Similarly, advertising
legend Dave Trott has blogged (here) about writing advertising copy ‘as if
you’re talking to a bloke in a pub and trying to convince him’.
So you need to keep
your communication conversational in tone, but I have found when coaching
business executives that you actually need to go a little overboard to make
this happen to best effect.
One person I was
working with recently had three big points to make, the first being to convince
her colleagues that: ‘Our Service Engineers must be allowed to focus their work
and training exclusively on maintenance tasks’. This sounded somewhat unexciting
to me and it was clear she was struggling to get the point across to her
colleagues. So we stopped for a coffee break and I chatted very informally
about the challenges she was currently facing.
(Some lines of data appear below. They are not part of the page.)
(** * Lottery backend: wallet ledger, ticket purchase, lifecycle sweep, draw

    A shallow embedding of the money-bearing core of the lottery backend:
    - [updateWallet]         services/walletService.js
    - [computeLotteryFlags]  utils/computeLotteryFlags.js
    - [purchase]             POST /lottery/:id/purchase
    - [drawLottery]          services/drawLotteryService.js
    - [adminDraw]            POST /lottery/:id/draw
    - [cronTick]             cron-jobs/cronJobs.js

    Conventions.  A stored amount of money is a Decimal128 written through
    [toFixed(2)]: a whole number of minor units (1.00 = 100), kept as such
    in the documents.  The definitions below compute on these numbers
    exactly; they carry everything that does not hang on arithmetic: the
    tickets, the phases, the walk of the draw.  The source computes with
    doubles, and the module [Js] further down embeds that arithmetic and
    the functions that move money over it; what is stated about balances
    and amounts is stated there.  Dates are milliseconds since the epoch.
    A MongoDB collection addressed by [_id] is a [gmap]; a collection that
    is scanned is a [list] in insertion order.  A session with a running transaction is a working copy of the
    database: [commitTransaction] publishes it, [abortTransaction] drops it. *)

From Stdlib Require Import ZArith Lia Ascii String.
From stdpp Require Import gmap strings list pretty.

Local Open Scope Z_scope.

(** ** JavaScript numbers *)

(** A JS Number as the wallet sees it: a finite amount of minor units, or NaN.
    [Num 0] stands for both [0] and [-0].  The amounts that reach
    [updateWallet] are Numbers: the purchase passes [-totalCost], the draw
    passes [Number(ws.prizeAmount.toString())]. *)
Inductive jsnum :=
| Num (z : Z)
| NaN.

Definition isNaN (n : jsnum) : bool :=
  match n with NaN => true | Num _ => false end.

(** [!n]: a Number is falsy when it is [0], [-0] or [NaN]. *)
Definition jsNot (n : jsnum) : bool :=
  match n with
  | Num z => bool_decide (z = 0)
  | NaN => true
  end.

Definition jsNeg (n : jsnum) : jsnum :=
  match n with Num z => Num (- z) | NaN => NaN end.

Definition jsMul (a b : jsnum) : jsnum :=
  match a, b with
  | Num x, Num y => Num (x * y)
  | _, _ => NaN
  end.

(** [parseFloat(n)] of a Number goes through its decimal string and gives the
    Number back. *)
Definition parseFloat (n : jsnum) : jsnum := n.

(** ** Documents *)

Definition userId := nat.
Definition lotteryId := nat.
Bind Scope nat_scope with userId lotteryId.
Fixpoint unary (fuel : nat) (expression : M float) : M float :=
  match fuel with
  | S fuel' =>
      let* minus := matchOperator "-" in
      if minus : bool then
        let* v := unary fuel' expression in
        ret (PrimFloat.opp v)
      else primary (S fuel') expression
  | 0 => diverge
  end.

Definition factor (fuel : nat) (expression : M float) : M float :=
  binary fuel ["*"; "/"; "%"] (unary fuel expression)
    (fun op left right =>
       if String.eqb op "*" then ret (PrimFloat.mul left right)
       else if String.eqb op "/" then
         if PrimFloat.eqb right 0 then throw DivisionByZero
         else ret (PrimFloat.div left right)
       else ret (Number.rem left right)).

Definition term (fuel : nat) (expression : M float) : M float :=
  binary fuel ["+"; "-"] (factor fuel expression)
    (fun op left right =>
       if String.eqb op "+" then ret (PrimFloat.add left right)
       else ret (PrimFloat.sub left right)).

Definition comparison (fuel : nat) (expression : M float) : M float :=
  binary fuel ["<"; ">"; "<="; ">="] (term fuel expression)
    (fun op left right =>
       if String.eqb op "<" then ret (truth (PrimFloat.ltb left right))
       else if String.eqb op ">" then ret (truth (PrimFloat.ltb right left))
       else if String.eqb op "<=" then ret (truth (PrimFloat.leb left right))
       else ret (truth (PrimFloat.leb right left))).

Definition equality (fuel : nat) (expression : M float) : M float :=
  binary fuel ["=="; "!="] (comparison fuel expression)
    (fun op left right =>
       if String.eqb op "==" then ret (truth (PrimFloat.eqb left right))
       else ret (truth (negb (PrimFloat.eqb left right)))).

Definition and (fuel : nat) (expression : M float) : M float :=
  binary fuel ["&&"] (equality fuel expression)
    (fun _ left right =>
       ret (truth (PrimFloat.ltb 0 left && PrimFloat.ltb 0 right))).

Definition or (fuel : nat) (expression : M float) : M float :=
  binary fuel ["||"] (and fuel expression)
    (fun _ left right =>
       ret (truth (PrimFloat.ltb 0 left || PrimFloat.ltb 0 right))).

Fixpoint expression (fuel : nat) : M float :=
  match fuel with
  | S fuel' => or (S fuel') (expression fuel')
  | 0 => diverge
  end.

(** *** Statements *)

(** [while (!this.check(TokenType.RBRACE) && !this.isAtEnd())
    this.statement();] *)
Fixpoint blockLoop (fuel : nat) (statement : M unit) : M unit :=
  match fuel with
  | S fuel' =>
      fun p =>
        if negb (check RBRACE p) && negb (isAtEnd p)
        then (statement ;;; blockLoop fuel' statement) p
        else (Ok tt, p)
  | 0 => diverge
  end.

(** [while (depth > 0 && !this.isAtEnd()) { ... }] of [skipBlock] *)
Fixpoint skipLoop (fuel : nat) (depth : nat) : M unit :=
  match fuel with
  | S fuel' =>
      fun p =>
        if (0 <? depth)%nat && negb (isAtEnd p) then
          let depth := if check LBRACE p then S depth else depth in
          let depth := if check RBRACE p then depth - 1 else depth in
          if (0 <? depth)%nat then (advance ;;; skipLoop fuel' depth) p
          else skipLoop fuel' depth p
        else (Ok tt, p)
  | 0 => diverge
  end.

Definition skipBlock (fuel : nat) : M unit := skipLoop (S fuel) 1.

Definition isElse (p : t) : bool :=
  check KEYWORD p && valueIs "else" (current p).

Definition ifStatement (fuel : nat) (statement : M unit) : M unit :=
  advance ;;;
  expect LPAREN "(" ;;;
  let* condition := expression fuel in
  expect RPAREN ")" ;;;
  expect LBRACE "{" ;;;
  if PrimFloat.ltb 0 condition then
    blockLoop fuel statement ;;;
    expect RBRACE "}" ;;;
    fun p =>
      if isElse p then
        (advance ;;;
         expect LBRACE "{" ;;;
         skipBlock fuel ;;;
         expect RBRACE "}") p
      else (Ok tt, p)
  else
    skipBlock fuel ;;;
    expect RBRACE "}" ;;;
    fun p =>
      if isElse p then
        (advance ;;;
         expect LBRACE "{" ;;;
         blockLoop fuel statement ;;;
         expect RBRACE "}") p
      else (Ok tt, p).

Definition isConstant (name : string) : bool :=
  bool_decide (is_Some (CONSTANTS !! Text.toLowerCase name)).
Lemma NoDup_omap_insert (l : list A) (i : nat) (x : A) :
  NoDup (omap f l) → (∀ v, f x = Some v → Some v ∉ f <$> delete i l) →
  NoDup (omap f (<[i:=x]> l)).
Proof.
  intros Hl Hx.
  destruct (decide (i < List.length l)%nat) as [Hi|Hi];
    [|by rewrite list_insert_ge by lia].
  destruct (lookup_lt_is_Some_2 l i Hi) as [y Hy].
  rewrite insert_take_drop by done. rewrite delete_take_drop in Hx.
  rewrite <- (take_drop_middle l i y Hy) in Hl.
  rewrite omap_app, omap_cons_option_list in Hl |- *.
  apply NoDup_app in Hl as (HA & HAB & HyB).
  apply NoDup_app in HyB as (_ & _ & HB).
  assert (Hfresh : ∀ v, v ∈ option_list (f x) →
            (v ∉ omap f (take i l)) ∧ (v ∉ omap f (drop (S i) l))).
  { intros v Hv%elem_of_option_list. specialize (Hx v Hv).
    rewrite fmap_app, not_elem_of_app in Hx. by rewrite !elem_of_omap_fmap. }
  apply NoDup_app. split_and!; [done| |].
  - intros v Hv [Hv'|Hv']%elem_of_app.
    + by destruct (Hfresh v Hv').
    + apply (HAB v Hv). apply elem_of_app. by right.
  - apply NoDup_app. split_and!; [apply NoDup_option_list| |done].
    intros v Hv. by destruct (Hfresh v Hv).
Qed.

Lemma NoDup_omap_filter (P : A → Prop) `{∀ x, Decision (P x)} (l : list A) :
  NoDup (omap f l) → NoDup (omap f (filter P l)).
Proof.
  intros Hl. eapply sublist_NoDup; [exact Hl|]. clear Hl.
  induction l as [|x l IH]; [done|].
  rewrite omap_cons_option_list.
  destruct (decide (P x)).
  - rewrite filter_cons_True, omap_cons_option_list by done.
    by apply sublist_app.
  - rewrite filter_cons_False by done. by apply sublist_inserts_l.
Qed.

Lemma NoDup_omap_lookup_delete (l : list A) (i : nat) (x : A) (v : B) :
  NoDup (omap f l) → l !! i = Some x → f x = Some v → Some v ∉ f <$> delete i l.
Proof.
  intros Hl Hi Hv.
  rewrite delete_take_drop. rewrite <- (take_drop_middle l i x Hi) in Hl.
  rewrite omap_app, omap_cons_option_list, Hv in Hl. simpl in Hl.
  apply NoDup_app in Hl as (_ & HAB & [HB _]%NoDup_cons).
  rewrite fmap_app, not_elem_of_app, <- !elem_of_omap_fmap. split; [|done].
  intros HA. apply (HAB v HA). left.
Qed.

End unique.

Section key.
Context {A B : Type} (f : A → B).

Lemma NoDup_fmap_lookup_delete (l : list A) (i : nat) (x : A) :
  NoDup (f <$> l) → l !! i = Some x → f x ∉ f <$> delete i l.
Proof.
  intros Hl Hi.
  rewrite delete_take_drop. rewrite <- (take_drop_middle l i x Hi) in Hl.
  rewrite fmap_app, fmap_cons in Hl.
  apply NoDup_app in Hl as (_ & HAB & [HB _]%NoDup_cons).
  rewrite fmap_app, not_elem_of_app. split; [|done].
  intros HA. apply (HAB _ HA). left.
Qed.

Lemma NoDup_fmap_snoc (l : list A) (x : A) :
  NoDup (f <$> l) → f x ∉ f <$> l → NoDup (f <$> l ++ [x]).
Proof.
  intros Hl Hx. rewrite fmap_app. apply NoDup_app. split_and!; [done| |apply NoDup_singleton].
  intros v Hv ->%list_elem_of_singleton. done.
Qed.

Lemma NoDup_fmap_filter (P : A → Prop) `{∀ x, Decision (P x)} (l : list A) :
  NoDup (f <$> l) → NoDup (f <$> filter P l).
Proof.
  intros Hl. eapply sublist_NoDup; [exact Hl|].
  by apply fmap_sublist, sublist_filter.
Qed.

(** The one row with a given key. *)
Lemma filter_key `{EqDecision B} (l : list A) (x : A) :
  NoDup (f <$> l) → x ∈ l → filter (λ r, f r = f x) l = [x].
Proof.
  intros Hl Hx. induction l as [|y l IH]; [by apply elem_of_nil in Hx|].
  rewrite fmap_cons in Hl. apply NoDup_cons in Hl as [Hy Hl].
  apply elem_of_cons in Hx as [->|Hx].
  - rewrite filter_cons_True by done. f_equal.
    destruct (filter (λ r, f r = f y) l) as [|z l'] eqn:Hf; [done|].
    assert (Hz : z ∈ filter (λ r, f r = f y) l) by (rewrite Hf; left).
    apply list_elem_of_filter in Hz as [Hfz Hz]. destruct Hy.
    rewrite <- Hfz. by apply list_elem_of_fmap_2.
  - rewrite filter_cons_False; [by apply IH|].
    intros Heq. apply Hy. rewrite Heq. by apply list_elem_of_fmap_2.
Qed.

(** The row a search by key finds. *)
Lemma list_find_key (Q : A → Prop) `{∀ x, Decision (Q x)} (l : list A)
    (i : nat) (x : A) :
  NoDup (f <$> l) → l !! i = Some x → Q x → (∀ y, Q y → f y = f x) →
  list_find Q l = Some (i, x).
Proof.
  intros Hl Hi HQ Hk. apply list_find_Some. split_and!; [done|done|].
  intros j y Hj Hlt Hy.
  assert (j = i); [|lia].
  apply (NoDup_lookup (f <$> l) j i (f x) Hl); rewrite list_lookup_fmap.
  - by rewrite Hj; simpl; rewrite (Hk y Hy).
  - by rewrite Hi.
Qed.

End key.

(** ** Constraints, read as propositions *)

Lemma check_bind {B} (b : bool) (e : pg_error) (k : result B) (r : B) :
  (check b e;; k) = Ok r ↔ b = true ∧ k = Ok r.
Proof. destruct b; simpl; split; try done; by intros []. Qed.

Lemma sql_check_in (c : option string) (vs : list string) :
  sql_check (sql_in c vs) = true ↔ ∀ x, c = Some x → x ∈ vs.
Proof.
  destruct c as [x|]; simpl; [|by split].
  case_bool_decide as Hx; simpl; split; try done.
  - by intros _ ? [= <-].
  - intros H. destruct Hx. by apply H.
Qed.

Lemma unique_check {B} `{EqDecision B} (c : option B) (others : list (option B)) :
  match c with
  | Some v => bool_decide (Some v ∉ others)
  | None => true
  end = true
  ↔ ∀ v, c = Some v → Some v ∉ others.
Proof.
  destruct c as [v|]; [|by split].
  rewrite bool_decide_eq_true. split; [by intros ? ? [= <-] | by intros H; apply H].
Qed.

Lemma references_check (d : database) (c : option uuid) :
  match c with
  | Some u => references_auth_users d u
  | None => true
  end = true
  ↔ ∀ u, c = Some u → u ∈ AuthUsers.id <$> auth_users d.
Proof.
  destruct c as [u|]; [|by split]. unfold references_auth_users.
  rewrite bool_decide_eq_true. split; [by intros ? ? [= <-] | by intros H; apply H].
Qed.

Lemma transactions_constraints_iff (d : database) (others : list Transactions.row)
    (NEW : Transactions.row) :
  transactions_constraints d others NEW = Ok tt
  ↔ is_Some (Transactions.type NEW)
    ∧ is_Some (Transactions.amount NEW)
    ∧ (∀ t, Transactions.type NEW = Some t →
            t ∈ ["deposit"; "withdrawal"; "transfer"; "verification_payment"])
    ∧ (∀ st, Transactions.status NEW = Some st → st ∈ ["pending"; "completed"; "failed"])
    ∧ (Transactions.id NEW ∉ Transactions.id <$> others)
    ∧ (∀ v, Transactions.reference NEW = Some v → Some v ∉ Transactions.reference <$> others)
    ∧ (∀ u, Transactions.user_id NEW = Some u → u ∈ AuthUsers.id <$> auth_users d).
Proof.
  unfold transactions_constraints.
  rewrite !check_bind, check_Ok, !bool_decide_eq_true, !sql_check_in.
  by rewrite unique_check, references_check.
Qed.

Lemma profiles_constraints_iff (d : database) (others : list Profiles.row)
    (NEW : Profiles.row) :
  profiles_constraints d others NEW = Ok tt
  ↔ (Profiles.id NEW ∉ Profiles.id <$> others)
    ∧ (∀ v, Profiles.phone_number NEW = Some v → Some v ∉ Profiles.phone_number <$> others)
    ∧ Profiles.id NEW ∈ AuthUsers.id <$> auth_users d.
Proof.
  unfold profiles_constraints, references_auth_users.
  rewrite !check_bind, check_Ok, !bool_decide_eq_true.
  by rewrite unique_check.
Qed.
Lemma settled_no_transcript name s :
  fs_of (item name s) = s -> no_transcript BASE_DIR writable model name s.
Proof.
  destruct (transcribe_item_outcome BASE_DIR writable model name s)
    as [Hex|e Hnone He|segs Hnone Hsegs Hw1|segs Hnone Hsegs Hw1 Hw2
        |segs r s' t Hnone Hsegs Hw1 Hw2 Hupd]; cbn; intros Heq.
  - by left.
  - right; left. by exists e.
  - by right; right.
  - apply (f_equal (fun s0 => transcripts s0 !! (stem name +:+ ".txt")))
      in Heq.
    destruct s; cbn in *. rewrite lookup_insert_eq in Heq. congruence.
  - apply update_outcome_frame in Hupd as (_ & Htr & _).
    subst s'. destruct s; cbn in *.
    apply (f_equal (fun m => m !! (stem name +:+ ".txt"))) in Htr.
    rewrite lookup_insert_ne, lookup_insert_eq in Htr
      by (intros Heq; by apply (txt_not_json (stem name) (stem name))).
    congruence.
Qed.

Lemma no_transcript_after name s : no_transcript BASE_DIR writable model name (fs_of (item name s)).
Proof.
  destruct (transcribe_item_outcome BASE_DIR writable model name s)
    as [Hex|e Hnone He|segs Hnone Hsegs Hw1|segs Hnone Hsegs Hw1 Hw2
        |segs r s' t Hnone Hsegs Hw1 Hw2 Hupd]; cbn.
  - by left.
  - right; left. by exists e.
  - by right; right.
  - left. destruct s; cbn. rewrite lookup_insert_eq. by eexists.
  - left. apply update_outcome_frame in Hupd as (_ & -> & _).
    destruct s; cbn. apply insert_keeps. rewrite lookup_insert_eq.
    by eexists.
Qed.

Lemma no_transcript_kept name other s :
  no_transcript BASE_DIR writable model name s -> no_transcript BASE_DIR writable model name (fs_of (item other s)).
Proof.
  intros [Hex|[[e He]|Hw]].
  - left. by apply transcribe_item_keeps.
  - right; left. exists e.
    by rewrite (proj1 (transcribe_item_others _ _ _ other s)).
  - by right; right.
Qed.

Lemma transcribe_loop_audio l s :
  audio (fs_of (for_each l item s)) = audio s.
Proof.
  destruct (for_each_inv item (fun s' => audio s' = audio s)
              (fun _ => True) l) with (s := s) as (_ & H & _); try done.
  intros x s' _ Hs'. split; [apply transcribe_item_returns |].
  split; [| by apply Forall_true].
  by rewrite (proj1 (transcribe_item_others _ _ _ x s')).
Qed.

Lemma transcribe_loop_twice l s :
  fs_of (for_each l item (fs_of (for_each l item s)))
  = fs_of (for_each l item s).
Proof.
  apply for_each_twice.
  - apply transcribe_item_returns.
  - intros x s0. apply no_transcript_settled, no_transcript_after.
  - intros x y s0 Hx.
    by apply no_transcript_settled, no_transcript_kept,
      settled_no_transcript.
Qed.

End TranscriberTwice.

Lemma transcriber_main_twice BASE_DIR writable WhisperModel s :
  fs_of (transcriber_main BASE_DIR writable WhisperModel
           (fs_of (transcriber_main BASE_DIR writable WhisperModel s)))
  = fs_of (transcriber_main BASE_DIR writable WhisperModel s).
Proof.
  destruct WhisperModel as [model|e]; [| done].
  rewrite !transcriber_main_loaded.
  unfold audio_files at 1. rewrite transcribe_loop_audio.
  apply transcribe_loop_twice.
Qed.

Section SummarizerProps.

Variable BASE_DIR : string.
Variable writable : dir -> string -> bool.
Variable lexrank : text -> nat -> result (list text).
Variable use_extractive : bool.
Variable summarizer : option summarizer_t.

Local Abbreviation item :=
  (summarize_item BASE_DIR writable lexrank use_extractive summarizer).
Local Abbreviation item_outcome :=
  (summarize_item_outcome BASE_DIR writable lexrank use_extractive
     summarizer).
Local Abbreviation strategy :=
  (summarize_text lexrank use_extractive summarizer).

Lemma summarize_item_skip tfile s :
  is_Some (summaries s !! (stem tfile +:+ "_summary.txt")) ->
  item tfile s = (Ok tt, s, []).
Proof.
  intros Hex. unfold summarize_item.
  rewrite (bind_ok _ _ s true s []); [done |].
  unfold exists_. by rewrite bool_decide_eq_true_2.
Qed.

Lemma summarize_item_returns tfile s : result_of (item tfile s) = Ok tt.
Proof. by destruct (item_outcome tfile s). Qed.

Lemma summarize_item_others tfile s :
  audio (fs_of (item tfile s)) = audio s
  /\ transcripts (fs_of (item tfile s)) = transcripts s.
Proof.
  destruct (item_outcome tfile s)
    as [| | | | | |raw txt t r s' t' _ _ _ _ _ Hupd]; try done.
  apply update_outcome_frame in Hupd as (Ha & Ht & _).
  destruct s; cbn in *. by rewrite Ha, Ht.
Qed.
She became progressively more
heated as she explained that her Service Engineers were having more and more
work and responsibilities piled upon them. Eventually she reached a crescendo,
exclaiming: “they expect my Service Engineers to be Superman; they are not
Superman; they never can be”!
“That”, I replied, “is what you should say – with all the passion
you have just shown, and some imagery to help. It will make your message impactful and memorable, and it will create the best chance
of a positive response from your colleagues”.
So we removed a slide
full of words about the parameters of responsibility and training and replaced
it with a simple image of Superman. A little animation then inserted a big
cross across Superman’s chest as the speaker pronounced: “They are NOT
Superman. But they can be superheroes if we allow them to focus on their core
responsibilities”.
It’s still too early
for feedback on the extent to which a fresh attitude to the Service Engineers
has ensued, but immediate reaction came with the Chief Executive deciding to
scrap his planned closing remarks and re-run the ‘Superman Talk’ as part of the
conference’s finale. We had achieved this by going further than just making the
presentation conversational in tone – we had used a third party to ‘catch the
conversational asides’ that really got to the heart of the matter.